2. Gerçeklik Distorsiyonu: Kusursuz Hayatlar, Eksik Benlikler
Instagram’da gördüğümüz “kusursuz” yaşamlar, aslında algoritmanın seçtiği ve abarttığı bir kurgudan ibaret. Psikolojide sosyal karşılaştırma teorisi, insanların kendilerini diğerleriyle kıyaslama eğilimini açıklar. Ancak algoritma, bu kıyaslamayı gerçek dışı bir seviyeye taşıyor. Örneğin, sürekli lüks tatil fotoğrafları gören biri, kendi hayatını “yetersiz” görmeye başlıyor. Bu durum, yalancı bir yetersizlik duygusu ve kronik mutsuzluk yaratıyor.
3. Benlik Algısının Parçalanması: “Beğenilirse Varım”
Algoritmik onay mekanizması, insanların öz-değerini dışsal faktörlere bağlı hale getiriyor. Bir gönderinin beğeni alamaması, kişide varoluşsal bir krize dönüşebiliyor. Psikoterapist Esther Perel’in dediği gibi: “Sosyal medyada görünür olmak, görünmez olma korkusuna dönüştü.” Bu korku, insanları sürekli bir performans kaygısına sürüklüyor.

Felsefi Bir Soru: Makineler Bizi Nasıl Yeniden İnşa Ediyor?
Algoritmaların yarattığı bu paralel evrenler, insanlığa temel bir soru soruyor: Özgür irade bir yanılsama mı? Veri noktalarına indirgenen tercihlerimiz, bize ait mi yoksa algoritmanın bir ürünü mü? Fransız filozof Jean Baudrillard’ın Simülakrlar ve Simülasyon’da belirttiği gibi: Gerçeklik artık “orijinali olmayan bir kopya.” Algoritmalar, bu simülasyonu yöneten dijital tanrılar haline geldi.
Çıkış Yolu: Dijital Farkındalık ve İnsanlığın Yeniden Keşfi
Peki, bu labirentten çıkış var mı? Cevap, algoritmaları anlamakta ve dijital okuryazarlıkta yatıyor. İnsan, kendine sormalı:
- Bu içerik bana gerçekten mi sunuldu, yoksa ben mi seçtim?
- Takip ettiğim hesaplar, dünyamı genişletiyor mu yoksa daraltıyor mu?
- Kaç “beğeni” alırsam alayım, kendi değerim değişmeyecek, değil mi?
Unutmayalım: Algoritmalar duygusuz makineler, ancak onlara boyun eğmek insani bir tercih.
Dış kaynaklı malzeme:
Lemma known_spec {A} (k : bytes) (m : gmap bytes A) : known k m = true <-> is_Some (m !! k).
Proof. unfold known. apply bool_decide_eq_true. Qed.

Lemma fanout_recipients_spec actor n ls s ds : fanout_recipients actor n ls s = Ok ds ->
  (forall d, d ∈ ds <-> d ∈ map lr_device ls /\ d <> actor /\ is_Some (active_keys_ s !! d) /\ permitted s n actor d true) /\
  (NoDup (map lr_device ls) -> NoDup ds).
Proof.
  revert ds. induction ls as [|l ls IH]; intros ds H; cbn [fanout_recipients] in H.
  { apply Ok_inj in H as <-. split; [|done]. intros d. split; [by intros ?%not_elem_of_nil|by intros [?%not_elem_of_nil _]]. }
  destruct (if bool_decide (lr_device l = actor) then Ok false else _) as [e|] eqn:E; [|done].
  destruct (fanout_recipients actor n ls s) as [rest|] eqn:F; [|done]. apply Ok_inj in H as <-.
  destruct (IH _ eq_refl) as [S N]. clear IH.
  assert (El : e = true <-> lr_device l <> actor /\ is_Some (active_keys_ s !! lr_device l) /\ permitted s n actor (lr_device l) true).
  { rewrite <- traffic_allowed_spec, <- known_spec. destruct (bool_decide _) eqn:B in E; bool_prop.
    { apply Ok_inj in E as <-. split; [done|]. tauto. }
    destruct (known (lr_device l) (active_keys_ s)) eqn:K in E |- *; cbn in E; [|apply Ok_inj in E as <-; intuition congruence].
    rewrite E. split; [by intros ->|]. by intros (_ & _ & ?%Ok_inj). }
  split.
  - intros d. cbn [map]. rewrite elem_of_cons. destruct e.
    + rewrite elem_of_cons, S. destruct El as [El _]. specialize (El eq_refl). split; [intros [->|?]; tauto|]. tauto.
    + rewrite S. split; [tauto|]. intros ([->|?] & H2); [|tauto]. destruct El as [_ El]. by discriminate El.
  - cbn [map]. rewrite NoDup_cons. intros [N1 N2]. destruct e; [|by apply N]. constructor; [|by apply N].
    rewrite S. tauto.
Qed.

Lemma fanout_recipients_replay actor n ls x s : fanout_recipients actor n ls (set_replay x s) = fanout_recipients actor n ls s.
Proof. induction ls as [|l ls IH]; [done|]. cbn [fanout_recipients]. by rewrite IH. Qed.

Section Routing.
Context {C : Crypto} {Pw : PasswordHash}.

Lemma forward_fanout_result clock actor p replay l s ds s' :
  forward_fanout clock actor p replay l s = (Ok ds, s') -> ds = [] \/
  (ds = map (fun d => mk_delivery d (mk_forwarded actor p)) l /\
   fanout_replay_ s' = <[(network_id p, actor) := record_fanout replay p]> (fanout_replay_ s)).
Proof.
  unfold forward_fanout. destruct (_ || _); [intros [= <- _]; by left|].
  destruct (encode_forwarded_network_packet _); [|done]. destruct (quota_admit _ _ _ _ _ _) as [[|] q]; cbn [negb].
  - intros [= <- <-]. by right.
  - intros [= <- _]. by left.
Qed.

(** The window [route_fanout] works with. *)
Definition working_replay (s : Service) (p : EncryptedNetworkPacket) (actor : bytes) (own : ActiveKey) : FanoutReplay :=
  current_replay (default empty_replay (fanout_replay_ s !! (network_id p, actor))) (key_epoch p)
    (encryption_public_key (ak_signed_key own)).

Lemma route_fanout_result clock actor p own ls s ds s' :
  route_fanout clock actor p own ls s = (Ok ds, s') -> ds <> [] ->
  len (ciphertext p) <= 1400 /\ replayed (working_replay s p actor own) p = false /\
  (exists l, fanout_recipients actor (network_id p) ls s = Ok l /\ ds = map (fun d => mk_delivery d (mk_forwarded actor p)) l) /\
  fanout_replay_ s' = <[(network_id p, actor) := record_fanout (working_replay s p actor own) p]> (fanout_replay_ s).
Proof.
  unfold route_fanout. intros H Ne. destruct (_ >? _) eqn:G in H; [by injection H as <- _|]. bool_prop. cbv zeta in H.
  fold (working_replay s p actor own) in H. destruct (replayed _ _) eqn:Rp in H; [by injection H as <- _|].
  set (s1 := set_replay _ s) in H.
  assert (E : fanout_recipients actor (network_id p) ls s1 = fanout_recipients actor (network_id p) ls s)
    by apply fanout_recipients_replay.
  rewrite E in H. destruct (fanout_recipients _ _ _ _) as [l|] eqn:F; [|done].
  destruct l as [|d l]; [by injection H as <- _|]. apply forward_fanout_result in H as [->|[-> R]]; [done|].
  split; [done|]. split; [done|]. split; [by eexists|]. rewrite R. unfold s1. cbn. by rewrite insert_insert_eq.
Qed.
Belki de çözüm, ara sıra ekranı kapatıp, gerçek dünyanın seslerine kulak vermekte…
Son Söz:
“Teknoloji, insanın uzantısı olmalıydı; ne ironiktir ki, insanı kendi uzantısının kölesi yaptı.”
— Bu cümleyi yazan bir algoritma değil, bir insan. Farkı hâlâ anlayabiliyor muyuz?